AN INTERVIEW WITH
Dr. Russell G. Smith, Principal Criminologist, Manager, Global, Economic and Electronic Crime Program at the Australian Institute of Criminology and keynote speaker at the 2010 ACFE Pacific Rim Fraud Conference, Nov 14-16 in Melbourne, Australia
What specific fraud themes or trends do you plan to focus on at the conference?
I’ll consider the 21st century drivers of change that have created a criminogenic fraud-risk environment and the effects of the global financial crisis, in particular. Some of the examples relate to how information and communication technologies have been misused for financial gain and how criminals have disseminated consumer scams on an increasingly wide scale. I’ll look at international, Australian and New Zealand general fraud trends, trends in plastic card fraud and the current extent of business victimization. I’ll also look at the ways in which these risks can be addressed including those that derive from the application of conventional principles of crime prevention, as well as the policy and payment card solutions being adopted by businesses. I’ll conclude with some observations on the need for ongoing education and further research in this area.

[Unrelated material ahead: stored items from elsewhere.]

Lemma lstrip_id (s : string) :
  match s with String c _ => is_space c = false | EmptyString => True end -> lstrip s = s.
Proof. destruct s as [|c s]; cbn [replace_illegal all_chars lstrip rstrip append]; [reflexivity|]. intro H. rewrite H. reflexivity. Qed.

Lemma all_chars_app (p : ascii -> bool) (a b : string) :
  all_chars p (a ++ b) = all_chars p a && all_chars p b.
Proof. induction a as [|c a IH]; cbn [replace_illegal all_chars lstrip rstrip append]; [reflexivity|]. rewrite IH, andb_assoc. reflexivity. Qed.

Lemma strip_keeps_legal (s : string) :
  all_chars (fun c => negb (is_illegal c)) s = true ->
  all_chars (fun c => negb (is_illegal c)) (strip s) = true.
Proof.
  intro H. unfold strip.
  destruct (lstrip_split s) as [a [Ha _]].
  destruct (rstrip_split (lstrip s)) as [b [Hb _]].
  rewrite Ha, Hb, !all_chars_app in H.
  apply andb_prop in H as [_ H]. apply andb_prop in H as [H _]. exact H.
Qed.

End CleanFilenameFacts.

Module CleanFilenameExtras.
Import CleanFilename CleanFilenameFacts.
Local Open Scope nat_scope.
Local Open Scope string_scope.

What do you most hope attendees will take away from the conference?
I’d really like for people to understand how fraud is having an impact on those living and working in Australia and New Zealand – those in government agencies, businesses of all sizes, as well as individuals. I hope that some of the solutions adopted here might be of interest to those from other countries, and that the work we’ve done here – identifying the risks likely to emerge in the future – can be used by others to circumvent fraud through the use of good planning and innovative technological and policy approaches.

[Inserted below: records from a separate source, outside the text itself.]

Lemma relay_bad_status_witness :
  In (ESettled (OFetch (SHEET_URL (sample_host relay_500))
                       (payload_of form_request))
        (Ok (VObj [("ok", VBool false); ("status", VNum 500)])))
     (trace (sample_host relay_500) form_request) /\
  exists ts,
    appended SHEET_FAIL_LOG (trace (sample_host relay_500) form_request) =
    [VObj [("ts", VStr ts); ("status", VNum 500);
           ("text", VStr "Internal Server Error");
           ("payload", payload_of form_request)]].
Proof.
  assert (Hin : In (ESettled (OFetch (SHEET_URL (sample_host relay_500))
                                     (payload_of form_request))
                      (Ok (VObj [("ok", VBool false); ("status", VNum 500)])))
                   (trace (sample_host relay_500) form_request))
    by find_in_trace.
  split; [exact Hin|].
  apply (relay_bad_status_is_logged _ _ _ _ _ Hin eq_refl).
Defined.

(** X10. When the endpoint answers OK, nothing is written to the relay
    failure log and the response body is not read. *)
Theorem relay_ok_logs_nothing
    (host : Host) (req : Request) (url : string) (body resp : value) :
  In (ESettled (OFetch url body) (Ok resp)) (trace host req) ->
  truthy (prop "ok" resp) = true ->
  appended SHEET_FAIL_LOG (trace host req) = [] /\
  flat_map text_result (trace host req) = [].
Proof.
  intros Hin Hok.
  assert (Hp : In (Ok resp) (flat_map relay_result (trace host req)))
    by (apply (in_flat_map_one _ _ _ _ Hin); reflexivity).
  clear Hin. revert Hp.
  by_relay_cases host req; observe;
    intros Hp; repeat destruct Hp as [Hp|Hp]; try contradiction;
    try discriminate; injection Hp as <-;
    try (rewrite Hok in *; discriminate);
    split; reflexivity.
Qed.

Lemma relay_ok_witness :
  In (ESettled (OFetch (SHEET_URL (sample_host all_well))
                       (payload_of form_request))
        (Ok (VObj [("ok", VBool true); ("status", VNum 200)])))
     (trace (sample_host all_well) form_request) /\
  appended SHEET_FAIL_LOG (trace (sample_host all_well) form_request) = [] /\
  flat_map text_result (trace (sample_host all_well) form_request) = [].
Proof.
  assert (Hin : In (ESettled (OFetch (SHEET_URL (sample_host all_well))
                                     (payload_of form_request))
                      (Ok (VObj [("ok", VBool true); ("status", VNum 200)])))
                   (trace (sample_host all_well) form_request))
    by find_in_trace.
  split; [exact Hin|].
  apply (relay_ok_logs_nothing _ _ _ _ _ Hin eq_refl).
Defined.

(** The call to the spreadsheet endpoint settles inside the relay. *)
Lemma relay_settles payload host h q :
  exists r,
    In (ESettled (OFetch (SHEET_URL host) payload) r)
       (out (relay_to_sheet payload host h q)).
Proof.
  unfold relay_to_sheet. rewrite out_with_host, out_try, out_bind, out_await.
  eexists.
  apply in_or_app; left. apply in_or_app; left.
  right. apply in_or_app; right. left. reflexivity.
Qed.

What is unique about this group of fraud fighters and how do you plan to customize your presentation to this audience?
Members of the ACFE have unsurpassed knowledge of fraud typologies and the most effective ways in which they can be investigated. I don’t want ‘to teach my grandmother how to suck eggs’ and I’ve tried to focus on new developments that might be less well known in other places, and some of the policy and fraud-control measures that have been developed here in Australia and New Zealand. I’ll also be presenting research that might be well known to locals, but quite hard to locate for people from other countries. Finally, I hope to alert delegates to the work of some of Australia and New Zealand’s most active anti-fraud agencies and organisations.